Title: PPI-IRO: a two-stage method for protein-protein interaction extraction based on interaction relation ontology

Authors: Chuan-Xi Li; Peng Chen; Ru-Jing Wang; Xiu-Jie Wang; Ya-Ru Su; Jinyan Li

Addresses: Institute of Intelligent Machines, Chinese Academy of Sciences, Hefei 230031, China; School of Information Science and Technology, University of Science and Technology of China, Hefei 230026, China ' Institute of Intelligent Machines, Chinese Academy of Sciences, Hefei 230031, China; School of Information Science and Technology, University of Science and Technology of China, Hefei 230026, China; Mathematical and Computer Sciences and Engineering Division, King Abdullah University of Science and Technology, Thuwal 23955-6900, Kingdom of Saudi Arabia ' Institute of Intelligent Machines, Chinese Academy of Sciences, Hefei 230031, P.R. China; School of Information Science and Technology, University of Science and Technology of China, Hefei 230026, China ' State Key Laboratory of Plant Genomics, Institute of Genetics and Developmental Biology, Chinese Academy of Sciences, Beijing 100101, China ' Institute of Intelligent Machines, Chinese Academy of Sciences, Hefei 230031, China; School of Information Science and Technology, University of Science and Technology of China, Hefei 230026, China ' Advanced Analytics Institute, University of Technology Sydney, Australia

Abstract: Mining Protein-Protein Interactions (PPIs) from the fast-growing biomedical literature resources has been proven as an effective approach for the identification of biological regulatory networks.
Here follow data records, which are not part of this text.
(** * LearnWords: the review scheduler, the grading operations, the answer
      matcher and the word extractor of [word_app.py]

    The development follows the Python source function by function.
    - Python [str] values are sequences of code points ([list N]): [len],
      slicing, [in], [split] and the comparison used by [sorted] all work on
      code points.
    - The store [WordManager.words] is a dictionary: a [gmap] from words to
      records.  [today_completed] is a Python set: a [gset].  [today_tasks]
      is a list.
    - [datetime] (calendar arithmetic, [strftime], [strptime]) is written out
      for the two formats the program uses.
    - The module [random], [str.lower] and the table of the decimal digits
      that [\d] and [int] read are standard-library collaborators that are
      not part of the repository; they are interfaces ([Random], [Lowering],
      [Decimals]) with the laws the library documents.
    - [save_data] writes the store to a file after each change; it has no
      part in the values the operations compute and is left out. *)

From Stdlib Require Import ZArith Lia Ascii.
From stdpp Require Import gmap strings list fin_maps sorting.

Open Scope Z_scope.

(** ** Text *)

(** A Python string, as its code points. *)
Abbreviation str := (list N).

(** An ASCII literal as a Python string. *)
Fixpoint py (s : string) : str :=
  match s with
  | EmptyString => []
  | String a r => Ascii.N_of_ascii a :: py r
  end.

(** [a < b] and [a <= b] on strings: lexicographic on code points. *)
Fixpoint str_leb (a b : str) : bool :=
  match a, b with
  | [], _ => true
  | _ :: _, [] => false
  | x :: a', y :: b' => (x <? y)%N || ((x =? y)%N && str_leb a' b')
  end.

(** ** Calendar: [datetime.date] *)

Record date := Date { year : Z; month : Z; day : Z }.

(** [datetime.datetime], to the minute (the program formats nothing finer). *)
Record datetime := DateTime { dt_date : date; hour : Z; minute : Z }.

Definition is_leap (y : Z) : bool :=
  (y mod 4 =? 0) && (negb (y mod 100 =? 0) || (y mod 400 =? 0)).

Definition days_before_year (y : Z) : Z :=
  let y' := y - 1 in y' * 365 + y' / 4 - y' / 100 + y' / 400.

Definition DAYS_IN_MONTH : list Z :=
  [31; 28; 31; 30; 31; 30; 31; 31; 30; 31; 30; 31].

Definition days_in_month (y m : Z) : Z :=
  if (m =? 2) && is_leap y then 29
  else nth (Z.to_nat (m - 1)) DAYS_IN_MONTH 0.

Definition days_before_month (y m : Z) : Z :=
  foldr Z.add 0 (take (Z.to_nat (m - 1)) DAYS_IN_MONTH)
  + (if (2 <? m) && is_leap y then 1 else 0).

Definition ymd2ord (y m d : Z) : Z :=
  days_before_year y + days_before_month y m + d.

Definition toordinal (d : date) : Z := ymd2ord (year d) (month d) (day d).

(** [(a - b).days] *)
Definition days_between (a b : date) : Z := toordinal a - toordinal b.

(** *** Formatting *)

Definition digit (n : Z) : N := (48 + Z.to_N (n mod 10))%N.

Definition pad2 (n : Z) : str := [digit (n / 10); digit n].

Definition pad4 (n : Z) : str :=
  [digit (n / 1000); digit (n / 100); digit (n / 10); digit n].

Definition HYPHEN : N := 45%N.
Definition SPACE : N := 32%N.
Definition COLON : N := 58%N.

(** [d.strftime("%Y-%m-%d")] (years 1000 to 9999; the clock of the program
    never gives another). *)
Definition strftime_ymd (d : date) : str :=
  pad4 (year d) ++ [HYPHEN] ++ pad2 (month d) ++ [HYPHEN] ++ pad2 (day d).

(** [t.strftime("%Y-%m-%d %H:%M")] *)
Definition strftime_ymd_hm (t : datetime) : str :=
  strftime_ymd (dt_date t) ++ [SPACE] ++ pad2 (hour t) ++ [COLON] ++ pad2 (minute t).

(** *** Parsing: [datetime.strptime(s, "%Y-%m-%d").date()]

    [strptime] compiles the format to the regular expression
    [(\d\d\d\d)-(1[0-2]|0[1-9]|[1-9])-(3[01]|[12]\d|0[1-9]|[1-9]| [1-9])],
    matches it at the start of the text, refuses text that is left over,
    reads the three groups with [int], and then builds the date, which
    refuses year 0 and a day the month does not have.  Every refusal is a
    [ValueError]: [None] here.  The alternatives are tried in the order of
    the expression, as lists of successes. *)

(** The characters of a class such as [[1-9]] are the ASCII digits. *)
Definition digit_val (c : N) : option Z :=
  if ((48 <=? c) && (c <=? 57))%N then Some (Z.of_N c - 48) else None.

(** [\d] in a pattern over text matches the decimal digits of every
    script, and [int] reads them: [２０２４] is 2024.  Which characters they
    are is the table of the Unicode database of the interpreter, a
    collaborator that is not part of the repository.  [decimal c] is the
    value of [c] when [c] is a decimal digit.  The laws: the ASCII digits are
    decimal digits with their values, and a value is below ten. *)
Class Decimals := {
  decimal : N → option Z;
  decimal_ascii : ∀ c, (48 ≤ c ≤ 57)%N → decimal c = Some (Z.of_N c - 48);
  decimal_value : ∀ c v, decimal c = Some v → 0 ≤ v ≤ 9
}.

Definition in_range (lo hi : Z) (c : N) : option Z :=
  match digit_val c with
  | Some v => if (lo <=? v) && (v <=? hi) then Some v else None
  | None => None
  end.

(** One alternative of two characters: a first digit in [lo1..hi1], a
    second in [lo2..hi2]. *)
Definition two_digits (lo1 hi1 lo2 hi2 : Z) (s : str) : list (Z * str) :=
  match s with
  | a :: b :: rest =>
      match in_range lo1 hi1 a, in_range lo2 hi2 b with
      | Some x, Some y => [(10 * x + y, rest)]
      | _, _ => []
      end
  | _ => []
  end.

Definition one_digit (lo hi : Z) (s : str) : list (Z * str) :=
  match s with
  | a :: rest =>
      match in_range lo hi a with
      | Some x => [(x, rest)]
      | None => []
      end
  | _ => []
  end.

Definition literal (c : N) (s : str) : list str :=
  match s with
  | a :: rest => if (a =? c)%N then [rest] else []
  | [] => []
  end.

(** [1[0-2]|0[1-9]|[1-9]] *)
Definition re_month (s : str) : list (Z * str) :=
  two_digits 1 1 0 2 s ++ two_digits 0 0 1 9 s ++ one_digit 1 9 s.

Section Parsing.
Context `{Decimals}.

(** The alternative [[lo-hi]\d]: a first digit of the class, then any
    decimal digit. *)
Definition range_then_decimal (lo hi : Z) (s : str) : list (Z * str) :=
  match s with
  | a :: b :: rest =>
      match in_range lo hi a, decimal b with
      | Some x, Some y => [(10 * x + y, rest)]
      | _, _ => []
      end
  | _ => []
  end.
This paper presents a novel method based on the idea of Interaction Relation Ontology (IRO), which specifies and organises words of various proteins interaction relationships. Our method is a two-stage PPI extraction method. At first, IRO is applied in a binary classifier to determine whether sentences contain a relation or not. Then, IRO is taken to guide PPI extraction by building sentence dependency parse tree. Comprehensive and quantitative evaluations and detailed analyses are used to demonstrate the significant performance of IRO on relation sentences classification and PPI extraction. Our PPI extraction method yielded a recall of around 80% and 90% and an F1 of around 54% and 66% on corpora of AIMed and BioInfer, respectively, which are superior to most existing extraction methods.

Keywords: protein-protein interaction; PPI extraction; interaction relation ontology; relation words; sentence typed dependency; relation extraction; text mining; information extraction; bioinformatics; biomedical literature; biological regulatory networks; relationship extraction.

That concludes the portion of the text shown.